Kumar: “Anti-competitive” barrier to entry

The Council for Licensed Conveyancers (CLC) has moved closer towards its goal of regulating specialist probate lawyers who do not have to be conveyancers.

Baroness Hayter, a former chair of the Legal Services Consumer Panel, tabled amendments to the Deregulation Bill in the House of Lords last week which would allow the CLC to regulate both individuals and firms for probate work only.

Sheila Kumar, chief executive of the CLC, said: “It seems a nonsense, and anti-competitive, to require a probate practitioner wishing to be regulated by the CLC also to qualify as a licensed conveyancer.

“Having a service base to regulation is not new, but it is clearly to nobody’s benefit to have to qualify and achieve a licence in an area that one has no desire to practise.

“As well as the anti-competitive nature of this barrier to entry, it also stunts growth and cuts access to potential clients, as well as imposing an unnecessary regulatory burden on the practitioner.”

Liberal Democrat peer Lord Wallace, the Cabinet Office spokesman in the Lords, said the government “welcomed the principles” behind the amendments and was “in full agreement” that restrictions on licensed conveyancers should be removed.

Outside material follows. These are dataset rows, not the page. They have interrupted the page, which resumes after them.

Definition NewHistoryManager (limit : Z) : HistoryManager := MkHistory limit ∅ [] [].

(** The loop that removes from the back of a list; the back of an empty list is nil, and removing that panics. *)
Fixpoint trim (fuel : nat) (cap : Z) (ls : list HistoryItem) : outcome unit (list HistoryItem) :=
  if cap <? Z.of_nat (length ls) then
    match ls, fuel with
    | [], _ => Panic
    | _, O => OutOfFuel
    | _, S fuel => trim fuel cap (removelast ls)
    end
  else Ret ls.

Definition NewHistoryItem (m : HistoryManager) (task : HistoryItem) : outcome unit HistoryManager :=
  let! all := trim (length (historyList m)) (capacity m) (historyList m) in
  let! normal := trim (length (normalHistoryList m)) (capacity m) (normalHistoryList m) in
  Ret (MkHistory (capacity m) (<[SessionID task := task]> (historyMap m)) (task :: all)
         (if IsSuggestion task then normal else task :: normal)).

(** The sessions of a list that are in the old map go to the new one. *)
Definition keep_sessions (old : gmap string HistoryItem) (new : gmap string HistoryItem) (ls : list HistoryItem)
  : gmap string HistoryItem :=
  foldl (λ new h, match old !! SessionID h with Some h' => <[SessionID h := h']> new | None => new end) new ls.

Definition cleanHistoryMap (m : HistoryManager) : HistoryManager :=
  if Z.of_nat (size (historyMap m)) <=? capacity m then m
  else MkHistory (capacity m)
         (keep_sessions (historyMap m) (keep_sessions (historyMap m) ∅ (historyList m)) (normalHistoryList m))
         (historyList m) (normalHistoryList m).

(** [GetHistoryList]: the loop to the offset, which ends the call when the list ends, and the loop to the limit. *)
Fixpoint skip_loop (n : nat) (element : list HistoryItem) : option (list HistoryItem) :=
  match n, element with
  | O, _ => Some element
  | S n, _ :: element => skip_loop n element
  | S _, [] => None
  end.

Fixpoint page_loop (n : nat) (element : list HistoryItem) : list HistoryItem :=
  match n, element with
  | S n, h :: element => h :: page_loop n element
  | _, _ => []
  end.
(* ===== verification/CpuSetProofs.v ===== *)
(** * CPU sets forget the ends of ranges; how processes are balanced *)

From stdpp Require Import pretty.
From Stdlib Require Import Ascii SpecFloat.
From S2P Require Import Prelude Netutils Condition CpuSet.
Import CpuSet.
Local Open Scope Z_scope.
Local Open Scope go_scope.

Module CpuSetProofs.

(** ** Numbers as strings *)

Lemma digit_char k : (k < 10)%N → Netutils.digit (pretty_N_char k) = Some (Z.of_N k) ∧
  Ascii.eqb (pretty_N_char k) ","%char = false ∧ Ascii.eqb (pretty_N_char k) "-"%char = false ∧ Ascii.eqb (pretty_N_char k) "+"%char = false.
Proof.
  intros Hk. assert (k ∈ [0;1;2;3;4;5;6;7;8;9]%N) as Hin by (rewrite !elem_of_cons, elem_of_nil; lia).
  rewrite !elem_of_cons, elem_of_nil in Hin.
  repeat (destruct Hin as [->|Hin]; [split_and!; vm_compute; reflexivity|]). done.
Qed.

Lemma digits_go n : ∀ s, Netutils.digits (pretty_N_go n s) 0 = Netutils.digits s (Z.of_N n) ∧
  ∀ c, c = ","%char ∨ c = "-"%char → char_free c (pretty_N_go n s) = char_free c s.
Proof.
  induction (N.lt_wf_0 n) as [n _ IH]. intros s. destruct (decide (n = 0)%N) as [->|Hn]; [by rewrite pretty_N_go_0|].
  rewrite pretty_N_go_step by lia. destruct (IH (n `div` 10)%N ltac:(apply N.div_lt; lia) (String (pretty_N_char (n `mod` 10)) s)) as [Hd Hf].
  destruct (digit_char (n `mod` 10)%N ltac:(apply N.mod_lt; lia)) as (Hc & H1 & H2 & _). split.
  - rewrite Hd. cbn [Netutils.digits]. rewrite Hc. cbn [mbind option_bind]. f_equal.
    pose proof (N.div_mod' n 10). lia.
  - intros c Hcc. rewrite Hf by done. cbn [char_free]. destruct Hcc as [->| ->]; [by rewrite H1|by rewrite H2].
Qed.

Lemma first_digit n : ∀ s, (0 < n)%N → ∃ c r, pretty_N_go n s = String c r ∧ Ascii.eqb c "+"%char = false ∧ Ascii.eqb c "-"%char = false.
Proof.
  induction (N.lt_wf_0 n) as [n _ IH]. intros s Hn. rewrite pretty_N_go_step by done.
  destruct (digit_char (n `mod` 10)%N ltac:(apply N.mod_lt; lia)) as (_ & _ & H2 & H3).
  destruct (decide (n `div` 10 = 0)%N) as [->|Hd]; [rewrite pretty_N_go_0; by eexists _, _|].
  apply IH; [apply N.div_lt; lia|by apply N.neq_0_lt_0].
Qed.

Lemma Itoa_spec i : 0 ≤ i ≤ max_int64 →
  Netutils.Atoi_value (Itoa i) = i ∧ char_free ","%char (Itoa i) ∧ char_free "-"%char (Itoa i) ∧ Itoa i ≠ "".
Proof.
  intros Hi. assert (∃ n, i = Z.of_N n) as [n ->] by (exists (Z.to_N i); lia).
  assert (Itoa (Z.of_N n) = pretty n) as -> by (unfold Itoa; destruct n; done).
  destruct (decide (n = 0)%N) as [->|Hn]; [by vm_compute|]. unfold pretty, pretty_N. rewrite decide_False by done.
  destruct (digits_go n "") as [Hd Hf]. rewrite !Hf by auto. destruct (first_digit n "" ltac:(lia)) as (c & r & Ego & H1 & H2).
  split_and!; [|done|done|by rewrite Ego]. unfold Netutils.Atoi_value, Netutils.parse_int. rewrite Ego, H1, H2. rewrite <- Ego.
  rewrite Hd. cbn [Netutils.digits mbind option_bind]. unfold min_int64. lia.
Qed.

However, he said government had reservations about the “exact terms” of the amendments and wanted to “tweak” them.

Ms Kumar said she was delighted that ministers “accepted that changes to our statutory framework can be secured through the Deregulation Bill”.

She went on: “We will work with Ministry of Justice and Cabinet Office officials to finalise the wording of the amendments for third reading in the Lords so that we can secure the changes ahead of the dissolution of Parliament.”

As well as allowing specialist probate practitioners to be regulated by the CLC, the amendments tabled by Baroness Hayter would allow the body to continue to regulate probate work when the transitional period in the Legal Services Act ended.

Further, they would enable disciplinary appeals from the CLC’s disciplinary committee to be heard by the First-tier Tribunal, instead of the High Court, and give the regulator powers to immediately suspend licences when it intervenes into firms.

A spokesman for the CLC added that it was originally envisaged that the changes in regulation would be implemented under the Legal Services Act through secondary legislation, but they could be achieved “more quickly and with more legal certainty” under the Deregulation Bill.

The CLC launched a consultation [2] on the issue last summer.